The analysis, which was conducted by the Office of the Inspector General of the US Department of Health & Human Services, found that the increase in the prices of generic drugs regularly exceeded inflation between 2005 and 2014. It further found that if rebates had been required for the top 200 generic medicines, Medicaid could have saved more than $39 million in 2005 and more than $464 million in 2014.

The analysis comes after the federal budget bill, which was passed last month, included a provision requiring generic drug makers to offer state Medicaid programs rebates tied to inflation starting in 2017. The HHS OIG had already begun work on its report last spring at the request of two congressional lawmakers.


The effort began amid the escalating debate over the cost of pharmaceuticals and the strain placed on private and public payers. Although most attention had been focused on brand-name medicines, prices for some generic drugs last year also began rising considerably. The price hikes caught many by surprise, since generics are generally viewed as a lower-cost option, and prompted congressional hearings.

Under current law, brand-name drug makers are required to pay an additional rebate to Medicaid, but generic drug makers are not. This prompted Bernie Sanders, the Vermont Democratic senator and presidential candidate, and Elijah Cummings, a Democratic congressman from New York, to ask the OIG to assess potential savings if generic companies had to offer rebates. They also introduced bills to require these rebates.

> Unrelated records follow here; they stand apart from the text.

(** The relation of the sample platform does not grow with the voltage. *)
Lemma electron_wavelength_decreasing V1 V2 :
  0 < V1 -> V1 <= V2 -> electron_wavelength V2 <= electron_wavelength V1.
Proof.
  intros H1 H12. unfold electron_wavelength.
  set (m := 9.110e-31). set (h := 6.625e-34). set (e := 1.60e-19).
  set (c := 2.998e8).
  assert (Hm : 0 < m) by (unfold m; lra).
  assert (Hh : 0 <= h) by (unfold h; lra).
  assert (He : 0 < e) by (unfold e; lra).
  assert (Hc : 0 < c) by (unfold c; lra).
  clearbody m h e c.
  assert (Hk : 0 < e / (2 * m * c * c)).
  { apply Rdiv_lt_0_compat; [assumption|].
    repeat apply Rmult_lt_0_compat; lra. }
  set (k := e / (2 * m * c * c)) in *.
  replace (e * V1 / (2 * m * c * c)) with (k * V1)
    by (unfold k, Rdiv; ring).
  replace (e * V2 / (2 * m * c * c)) with (k * V2)
    by (unfold k, Rdiv; ring).
  assert (Ha : 0 < 2 * m * e) by (repeat apply Rmult_lt_0_compat; lra).
  set (a := 2 * m * e) in *. clearbody a k.
  assert (Hkv : 0 < k * V1) by now apply Rmult_lt_0_compat.
  assert (Hd1 : 0 < a * V1 * (1 + k * V1)).
  { apply Rmult_lt_0_compat; [now apply Rmult_lt_0_compat | lra]. }
  assert (Hd : a * V1 * (1 + k * V1) <= a * V2 * (1 + k * V2)).
  { apply Rmult_le_compat.
    - apply Rmult_le_pos; lra.
    - lra.
    - apply Rmult_le_compat_l; lra.
    - apply Rplus_le_compat_l, Rmult_le_compat_l; lra. }
  unfold Rdiv. apply Rmult_le_compat_l; [assumption|].
  apply Rinv_le_contravar.
  - now apply sqrt_lt_R0.
  - now apply sqrt_le_1_alt.
Qed.

Lemma sample_lambda_decreasing : lambda_decreasing sample_platform.
Proof. intros V1 V2. apply electron_wavelength_decreasing. Qed.

Lemma slice_lambda_zero pf : slice_lambda pf 0 = lambda pf 200000.
Proof. unfold slice_lambda. destruct (Req_dec_T 0 0); [reflexivity | contradiction]. Qed.

Lemma slice_lambda_nonzero pf v : v <> 0 -> slice_lambda pf v = lambda pf (1000 * v).
Proof. intros H. unfold slice_lambda. destruct (Req_dec_T v 0); [contradiction | reflexivity]. Qed.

“The United States is the only major country on earth that does not in one form or another regulate prescription drug prices and the results have been an unmitigated disaster,” Sanders said in a statement. “This report further demonstrates that we need a new approach to stop skyrocketing drug prices in this country.”

There have been several explanations offered for the price increases for generic drugs. The most commonly cited reason, however, are manufacturing problems. These have prompted some companies to discontinue production, which made it possible for competitors to boost prices, especially if fewer alternative medicines remained on the market.

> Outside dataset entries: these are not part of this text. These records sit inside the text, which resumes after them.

(** * Iowa liquor sales fact loader (import.py): model and verified properties

    The development embeds the parts of [import.py] that decide how rows of
    the source file become fact records: the natural-key parser
    [safe_convert_to_int], the product pass [process_all_products], the cache
    validators, the invoice tracker with its seeding and checkpoints, and the
    chunk transformer [process_chunk].

    Conventions of the embedding:
    - a Python [dict] is a [gmap]; [GLOBAL_INVOICE_TRACKER], a dict whose
      values are all [True] and which is only queried with [in] and [len],
      is a [gset] of invoice keys;
    - a global that a function mutates is passed in and returned;
    - an exception that the function catches becomes the branch of its
      handler; one that escapes the function is a [Raised] result;
    - a character of a string is a code point below U+0100, and [Py]
      follows Python's [str] methods and [int] on these; text with other
      code points is outside the model;
    - a numeric cell of a data frame is a [num] (missing, finite or
      infinite), the finite ones as exact rationals, on which the sign tests
      and the truncation [int(...)] of the code are exact;
    - a row has all the columns the code reads, so that the [KeyError]
      handler of [process_chunk] has nothing to catch. *)

From Stdlib Require Import QArith Ascii String Sorted.
From stdpp Require Import base gmap sets list strings pretty.

#[local] Set Warnings "-clear-no-such-hyp".

Local Open Scope char_scope.
Local Open Scope string_scope.
Local Open Scope list_scope.
Local Open Scope Z_scope.

(** ** Python string primitives used by the loader *)

Module Py.

(** [str.isspace], which [str.strip] goes by: TAB..CR, FS..US, the space,
    NEL (U+0085) and the no-break space (U+00A0). *)
Definition is_space (c : ascii) : bool :=
  let n := N_of_ascii c in
  ((9 <=? n) && (n <=? 13) || (28 <=? n) && (n <=? 32)
   || (n =? 133) || (n =? 160))%N.
(** * Fitness tracker (homework.py): a shallow embedding and its properties

    The module computes distance, mean speed and spent calories for three
    kinds of workout and renders a one-line summary.  The embedding keeps
    the shape of the Python source:

    - numbers are Python numbers: unbounded [int] (as [Z]) or [float]
      (IEEE 754 binary64, as Rocq's primitive floats), with the implicit
      int-to-float conversion written out;
    - objects live in a heap; an instance has a class and a [__dict__];
      attribute reads go through the instance dictionary and then through
      the classes of the method resolution order;
    - methods are computations in a state-and-exception monad, and a method
      call dispatches on the class of [self];
    - the C library function behind [x ** 2] on floats is a parameter of
      the development. *)

From Stdlib Require Import ZArith NArith Floats Ascii String DecimalString.
From stdpp Require Import base option list strings gmap fin_maps.

(* Decimal literals such as 0.65 denote the nearest binary64 value, which is
   also how Python reads them. *)
#[global] Set Warnings "-inexact-float".

(** ** Exceptions and results *)

Inductive exn : Type :=
  | KeyError (msg : string)
  | TypeError
  | AttributeError (name : string)
  | ZeroDivisionError
  | OverflowError.

Inductive result (A : Type) : Type :=
  | Ok (a : A)
  | Raise (e : exn).
Arguments Ok {A} a.
Arguments Raise {A} e.

#[global] Instance result_ret : MRet result := fun A a => Ok a.
#[global] Instance result_bind : MBind result := fun A B f r =>
  match r with
  | Ok a => f a
  | Raise e => Raise e
  end.

(** ** Python numbers *)

Inductive value : Type :=
  | VNone
  | VInt (z : Z)
  | VFloat (f : float).

Module PyNum.

(** [float(z)] for an int: rounded to nearest, ties to even;
    "int too large to convert to float" when the rounded value does not
    fit. *)
Definition int_to_float (z : Z) : result float :=
  match binary_normalize prec emax z 0 false with
  | S754_infinity _ => Raise OverflowError
  | sf => Ok (SF2Prim sf)
  end.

A spokesman for the Generic Pharmaceutical Association declined to comment on the OIG report. Chip Davis, who heads the trade group, wrote in a recent blog post that the Medicaid rebate “will add significant hurdles to generic drug investment and development” that will eventually hurt patients.

As we noted previously, though, price hikes for generic drugs have slowed this year. Through September, prices rose 2.6 percent, much less than the 4.9 percent increase seen in 2014, according to an analysis by Truveris, a health care technology firm that tracks drug pricing. The firm analyzes claims data involving more than 300 million payments to US pharmacies for prescriptions.

Nonetheless, Cummings maintains that the report “confirms that skyrocketing drug prices are not just an isolated problem caused by one or two greedy CEOs, but a systemic injustice that enriches corporate executives at the expense of Americans in desperate need of their medications.”